(** The result of the wait is ignored: there is a run in which the handler has
    received the message and recorded that, the wait times out, the main thread
    observes success and releases the semaphore, and the handler is about to signal
    the semaphore that is gone. *)
Theorem late_signal_undefined :
  ∃ p w, rtc (step body) dmrs_start (p, w) ∧ returned p = false ∧
    serviced (memory w) = 1 ∧ objs (ref_objects (library w)) !! sem (memory w) = None ∧
    ¬ jobs_defined (seen w).
Proof.
  destruct (reaches_steps body (@refuse) (λ w, undefined_now w && (serviced (memory w) =? 1) &&
      bool_decide (objs (ref_objects (library w)) !! sem (memory w) = None))
      signal_late dmrs_start)
    as (p & w & Hs & Hp & [[Hu Hn%Z.eqb_eq]%andb_prop Hc%bool_decide_eq_true]%andb_prop);
    [by vm_compute|].
  exists p, w. do 4 (split; [done|]). by apply undefined_now_sound.
Qed.
End witnesses.
End DispatchMachRecv.
(** A message of the expected form whose descriptor is not out-of-line memory: the server
    deallocates memory that it does not have. *)
Lemma handoff_descriptor_unchecked port m s :
  arrives m → unexpected m = false → out_of_line m = false → mapped s = ∅ →
  ¬ along (receive_message port) (λ _ _, True) s.
Proof.
  intros Ha Hu Ho Hm Hp. unfold receive_message, emit_i32, emit_u32 in Hp.
  assert (ool_address m ≠ 0) as Hn.
  { unfold unexpected in Hu. rewrite !orb_false_iff, !Z.eqb_neq in Hu. tauto. }
  apply (receive_inv _ _ _ _ _ (KERN_SUCCESS, m) (set_got m s)) in Hp.
  2: { simpl. split; [done|]. unfold brings. by rewrite Ho, !andb_false_r. }
  apply kv_inv in Hp. change (negb (KERN_SUCCESS =? KERN_SUCCESS)) with false in Hp.
  cbv iota in Hp. do 6 apply kv_inv in Hp.
  rewrite Hu in Hp. apply sha256_inv in Hp. do 3 apply kv_inv in Hp.
  rewrite (proj2 (Z.eqb_neq _ _) Hn) in Hp. destruct Hp as [(data & Hd) _]. simpl in Hd.
  by rewrite Hm, lookup_empty in Hd.
Qed.

Lemma nonce_printed port m :
  ("ASL_A2_NONCE_MATCH", "1") ∈ server_log (accepted port m) ↔ nonce_match m = true.
Proof.
  unfold server_log, reply_log, message_lines, accepted_lines.
  cbn [reached level Nat.leb app port_of kr_of]. split.
  - intros Hin. destruct (nonce_match m); [done|]. exfalso. revert Hin.
    rewrite !elem_of_cons. intros Hin.
    repeat (destruct Hin as [Hin|Hin]; [discriminate Hin|]). by apply elem_of_nil in Hin.
  - intros ->. rewrite !elem_of_cons. tauto.
Qed.

Lemma not_accepted e :
  reached 6 e = false → ended_so e →
  ("ASL_A2_NONCE_MATCH", "1") ∉ server_log e ∧ ∀ m, got_of e = [m] → unexpected m = true.
Proof.
  intros E He. split.
  - destruct e as [| | | | |port m|port m]; try done;
      unfold server_log, reply_log, message_lines;
      cbn [reached level Nat.leb app port_of kr_of]; rewrite ?not_elem_of_cons, ?not_elem_of_app;
      repeat split; try discriminate; apply not_elem_of_nil.
  - destruct e as [| | | | |port m|port m]; try done. intros m' [= <-]. by destruct He as (_ & _ & Hu).
Qed.
Lemma cwp_positive_arm (Hva : allocates) (Q : bool → state → Prop) m w :
  alone m nothing w →
  (∀ failed m' w' l c, positive_result l c failed →
     out m' = out m ++ arm "positive_decode" l "ASL_A1_POSITIVE_DECODE_AND_STUB_CONFIRMED" c →
     alone m' nothing w' → Q failed w') →
  cwp positive_arm Q w.
Proof.
  intros Hw HQ. unfold positive_arm, emit_u32. line. line.
  apply cwp_bind. eapply cwp_sha256; [eassumption|]. intros digest w1 Hw1.
  apply cwp_bind. eapply cwp_load; [eassumption|]. intros w2 Hw2.
  apply cwp_bind. eapply cwp_send_case; [done|eassumption|]. intros sent m3 w3 (l & Hl & Hs & Hok) Hw3.
  set (l0 := [("ASL_A1_EXPECTED_OOL_BYTE_COUNT", fmt_lld (u32 (sizeof_literal ASL_A1_POSITIVE_PAYLOAD)));
              ("ASL_A1_EXPECTED_OOL_SHA256", digest)]).
  assert (adds (print_line ("ASL_A1_ARM_START", "positive_decode") m) m3 (l0 ++ l)) as Hadd.
  { eapply adds_trans; [|exact Hl]. eapply (adds_trans _ _ _ [_] [_]); apply adds_line; by left. }
  apply cwp_bind. eapply cwp_load; [eassumption|]. intros w4 Hw4.
  apply cwp_bind. cbn [print_line output_shared with_out g_process_message_count].
  enough (∀ c w5, (c = true → process_calls (l0 ++ l) = 1) → alone m3 nothing w5 →
    cwp (_ ← emit_kv "ASL_A1_POSITIVE_DECODE_AND_STUB_CONFIRMED" (flag c);
         _ ← emit_kv "ASL_A1_ARM_END" "positive_decode";
         mret (negb (sent =? 0) || negb c)) Q w5) as Hrest.
  { destruct (Z.eqb_spec (g_process_message_count m3) (u32 (g_process_message_count m + 1))) as [Ep|Ep].
    - apply cwp_bind. eapply cwp_load; [eassumption|]. intros w5 Hw5. apply Hrest; [|done].
      intros _. apply (counts_once (g_process_message_count m)). rewrite <- Ep. apply Hadd.
    - by apply Hrest. }
  intros c w5 Hc Hw5. line. line.
  refine (HQ _ _ _ (l0 ++ l) c _ _ ltac:(eassumption)).
  - split; [done|]. intros [Hz%negb_false_iff%Z.eqb_eq Hcc%negb_false_iff]%orb_false_iff.
    split; [done|]. by apply sent_after, Hok.
  - simpl. rewrite (adds_out _ _ _ Hadd). unfold arm. simpl. by rewrite <- !(assoc_L (++)).
Qed.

★ ★ ★ ★ ★ ★ ★

Task description:
The required result is an exact repeat of the records above from the line containing "eapply adds_trans; [|exact" to their final line.

Answer space:
  { eapply adds_trans; [|exact Hl]. eapply (adds_trans _ _ _ [_] [_]); apply adds_line; by left. }
  apply cwp_bind. eapply cwp_load; [eassumption|]. intros w4 Hw4.
  apply cwp_bind. cbn [print_line output_shared with_out g_process_message_count].
  enough (∀ c w5, (c = true → process_calls (l0 ++ l) = 1) → alone m3 nothing w5 →
    cwp (_ ← emit_kv "ASL_A1_POSITIVE_DECODE_AND_STUB_CONFIRMED" (flag c);
         _ ← emit_kv "ASL_A1_ARM_END" "positive_decode";
         mret (negb (sent =? 0) || negb c)) Q w5) as Hrest.
  { destruct (Z.eqb_spec (g_process_message_count m3) (u32 (g_process_message_count m + 1))) as [Ep|Ep].
    - apply cwp_bind. eapply cwp_load; [eassumption|]. intros w5 Hw5. apply Hrest; [|done].
      intros _. apply (counts_once (g_process_message_count m)). rewrite <- Ep. apply Hadd.
    - by apply Hrest. }
  intros c w5 Hc Hw5. line. line.
  refine (HQ _ _ _ (l0 ++ l) c _ _ ltac:(eassumption)).
  - split; [done|]. intros [Hz%negb_false_iff%Z.eqb_eq Hcc%negb_false_iff]%orb_false_iff.
    split; [done|]. by apply sent_after, Hok.
  - simpl. rewrite (adds_out _ _ _ Hadd). unfold arm. simpl. by rewrite <- !(assoc_L (++)).
Qed.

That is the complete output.